Yemisi C. Ajisafe, Victor O. Towoju, Dotun E. Ogunrinde, Opeyemi E. Folorunso, Oluwaseun V. Omoyemi
Ekiti State University, Ado-Ekiti
DOI: https://doi.org/10.51244/IJRSI.2024.1103010
Received: 20 February 2024; Revised: 06 March 2024; Accepted: 11 March 2024; Published: 03 April 2024
ABSTRACT
Reservoir characterization of “MONI” field of the Niger Delta has been carried out using well log and seismic data. The study is aimed at delineating structural and stratigraphic features associated with hydrocarbon entrapment of the field. Lithostratigraphic correlation reviewed two main lithologies which are reservoir sands and seal shales. Well log correlation and interpretation across the field indicates – main stratigraphic bounding surface which include two sequence boundaries and one maximum flooding surface. This indicates about three depositional sequences exists in the study area. Stacking patterns (progradation, retrogradation, and aggradation) were delineated and interpreted as lowstand system tract (LST), highst and system tract (HST), and transgressive system tract (TST). The alternation of LST, HST and TST offers good reservoir and seal for the hydrocarbon accumulation. The depositional environment of the reservoirs ranges from subaerial channel deposits, barrier bar, tidal channel sands to delta distributary channel fill. Subaerial channel deposits have a bad reservoir quality, tidal channel sands possess a fair reservoir quality while delta distributary channel fill have a good reservoir quality. Petrophysical analysis shows that three reservoirs delineated have a porosity ranging from 19.37% to 23.62%, permeability ranging from 1408.71 to 1855.36 mD, a Net-to-Gross ranging from 0.46 to 0.88, volume of shale ranging from 11.72% to 24.92%, Water saturation ranging from 37.24% to 47.96% and hydrocarbon saturation ranging from 52.04% to 62.76%. Structural interpretation reviewed four main faults that serves as traps to the accumulation of hydrocarbon. Three hydrocarbon bearing sands were interpreted in the seismic volume. Time and depth structure maps show that the hydrocarbon bearing structure is a fault assisted anticlinal structure. Seismic facies analysis reviewed five facies. The study concluded that structural and stratigraphic features can be used to characterize reservoirs.

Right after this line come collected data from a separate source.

(** and one less *)
Lemma owned_erase b A w s x f h m' :
  owned b A w -> heap b !! s = Some x -> alone_in A s -> lookup_filter f (subs_map_ b) = Return (Some h) (subs_map_ b) ->
  within m' (delete (f, ref_client_id s) A) w -> handles_kept m' (subs_map_ b) ->
  owned (set_subs_map_ m' (set_heap <[s := set_handles_ (handles_ x ∖ {[h]}) x]> b)) (delete (f, ref_client_id s) A) w.
Proof.
  intros [Hmap Hroom Hsession Hhandles Hfresh] Hx Halone Hlook Hin Hk. split; [exact Hin | done | | |];
    cbn [heap set_heap set_subs_map_ subs_map_ next_address].
  - intros f' cid sub' [_ Hsub]%lookup_delete_Some. destruct (Hsession f' cid sub' Hsub) as (Ht & Hc & Hs). split; [done|]. split; [done|].
    apply lookup_insert_is_Some'. by right.
  - intros s' x' Hx' h'.
    assert (Hnew : forall f' sub', delete (f, ref_client_id s) A !! (f', ref_client_id s') = Some sub' ->
      lookup_filter f' (subs_map_ b) = Return (Some h') (subs_map_ b) -> lookup_filter f' m' = Return (Some h') m').
    { intros f' sub' Hsub' Hh'. by apply (handle_here (subs_map_ b) m' _ w f' _ sub' h' Hin Hk Hsub'). }
    destruct (decide (s' = s)) as [->|Hne].
    + rewrite lookup_insert_eq in Hx'. injection Hx' as <-. cbn [handles_ set_handles_]. rewrite elem_of_difference, elem_of_singleton, (Hhandles s x Hx). split.
      * intros [(f' & sub' & Hh' & Hsub' & Hs') Hne]. assert (Hd : delete (f, ref_client_id s) A !! (f', ref_client_id s) = Some sub').
        { rewrite lookup_delete_ne; [done|]. intros [= <-]. congruence. }
        exists f', sub'. split; [by apply (Hnew f' sub') | done].
      * intros (f' & sub' & Hh' & [Hf Hsub']%lookup_delete_Some & Hs'). pose proof (Hk f' h' Hh') as Hh0. split; [by exists f', sub'|].
        intros ->. apply Hf. by rewrite (lookup_inj _ A f f' h (proj1 Hmap) Hlook Hh0).
    + rewrite lookup_insert_ne in Hx' by done. rewrite (Hhandles s' x' Hx'). split; intros (f' & sub' & Hh' & Hsub' & Hs').
      * assert (Hd : delete (f, ref_client_id s) A !! (f', ref_client_id s') = Some sub').
        { rewrite lookup_delete_ne; [done|]. intros Heq. rewrite <- Heq in Hsub'. apply Hne. rewrite <- Hs'. by apply (Halone f). }
        exists f', sub'. split; [by apply (Hnew f' sub') | done].
      * apply lookup_delete_Some in Hsub' as [_ Hsub']. exists f', sub'. split; [by apply Hk | done].
  - intros s' Hs'. apply lookup_insert_is_Some' in Hs' as [<-|Hs']; apply Hfresh; [by eexists | done].
Qed.

Lemma set_handles_id x : set_handles_ (handles_ x) x = x.
Proof. by destruct x. Qed.

Lemma set_heap_id b s x : heap b !! s = Some x -> set_heap <[s := x]> b = b.
Proof. intros Hx. destruct b. unfold set_heap. cbn in *. by rewrite insert_id. Qed.

Lemma subscribe_owned {R} s share f opts (h : program R) sid b A w x r b' :
  owned b A w -> heap b !! s = Some x -> alone_in A s -> valid_sid sid -> w + Z.of_nat (length (levels f)) < max_count -> same h ->
  subscribe s share f opts h sid b = Return r b' ->
  owned b' (<[(f, ref_client_id s) := mk_subscription s share f opts sid]> A) (w + Z.of_nat (length (levels f))) /\ is_Some (heap b' !! s).
Proof.
  intros Hb Hx Halone Hsid Hw Hh Hrun. unfold subscribe in Hrun. apply bind_returns in Hrun as (u1 & b1 & Hrun1%same_run & Hrun); [|same].
  pose proof (owned_same _ _ _ _ Hb Hrun1) as Hb1. assert (is_Some (heap b1 !! s)) as [x1 Hx1] by (apply (same_is_Some b); [done | by eexists]).
  apply bind_returns in Hrun as (hr & b2 & (m' & Hins & ->)%on_subs_map_returns & Hrun).
  set (sub := mk_subscription s share f opts sid) in *.
  destruct (insert_handles _ A w f _ sub hr m' (ow_map _ _ _ Hb1) (proj1 (ow_room _ _ _ Hb1)) Hw Hins) as (Hnew & Hin & Hlook & Hk).
  pose proof (owned_insert b1 A w s x1 f sub (fst hr) m' Hb1 Hx1 Halone eq_refl (conj eq_refl Hsid) Hin Hw Hlook Hk) as Hb2.
  assert (Hrest : forall b3 b4 a, (if sends_retained opts (snd hr) then a ← h; mret (Some a) else mret None) b3 = Return a b4 ->
    owned b3 (<[(f, ref_client_id s) := sub]> A) (w + Z.of_nat (length (levels f))) -> is_Some (heap b3 !! s) ->
    owned b4 (<[(f, ref_client_id s) := sub]> A) (w + Z.of_nat (length (levels f))) /\ is_Some (heap b4 !! s)).
  { intros b3 b4 a Hr%same_run Hb3 Hs3; [|same]. split; [by apply (owned_same b3) | by apply (same_is_Some b3)]. }
  apply bind_returns in Hrun as (u3 & b3 & Hrun3 & Hrun). apply (Hrest _ _ _ Hrun); clear Hrest Hrun; destruct (snd hr).
  - apply bind_returns in Hrun3 as (y & b4 & [Hy ->]%session_returns & [= _ <-]). cbn in Hy. by simplify_eq.
  - injection Hrun3 as _ <-. destruct (A !! (f, ref_client_id s)) as [sub0|] eqn:Hsub0; [|by rewrite bool_decide_eq_true_2 in Hnew].
    assert (Hold : fst hr ∈ handles_ x1).
    { apply (ow_handles _ _ _ Hb1 s x1 Hx1). destruct (lookup_entry _ A f _ sub0 (proj1 (ow_map _ _ _ Hb1)) Hsub0) as [h0 Hh0].
      exists f, sub0. pose proof (Hk f h0 Hh0) as Hh0'. split; [congruence|]. split; [done | by apply (Halone f)]. }
    assert ({[fst hr]} ∪ handles_ x1 = handles_ x1) as Heq by set_solver. rewrite Heq, set_handles_id in Hb2.
    by rewrite set_heap_id in Hb2.
  - apply bind_returns in Hrun3 as (y & b4 & [Hy ->]%session_returns & [= _ <-]). cbn [heap set_heap]. rewrite lookup_insert_eq. by eexists.
  - injection Hrun3 as _ <-. by eexists.
Qed.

Keywords: Reservoir characterization, structural features, facies analysis, hydrocarbon entrapment, depositional sequences
INTRODUCTION
Reservoir characterisation and subsurface geological mapping are perhaps the most important tools used to explore for undiscovered hydrocarbons and to develop proven hydrocarbon reserves (Oyedele et al, 2013). Reservoir characterisation is the study of reservoir properties using geologic, geophysical, petrophysical, and engineering disciplines, including uncertainty analysis of geologic and engineering data and spatial variations to describe petroleum deposits and the nature of the rocks that contain hydrocarbon (Lines and Newrick, 2004).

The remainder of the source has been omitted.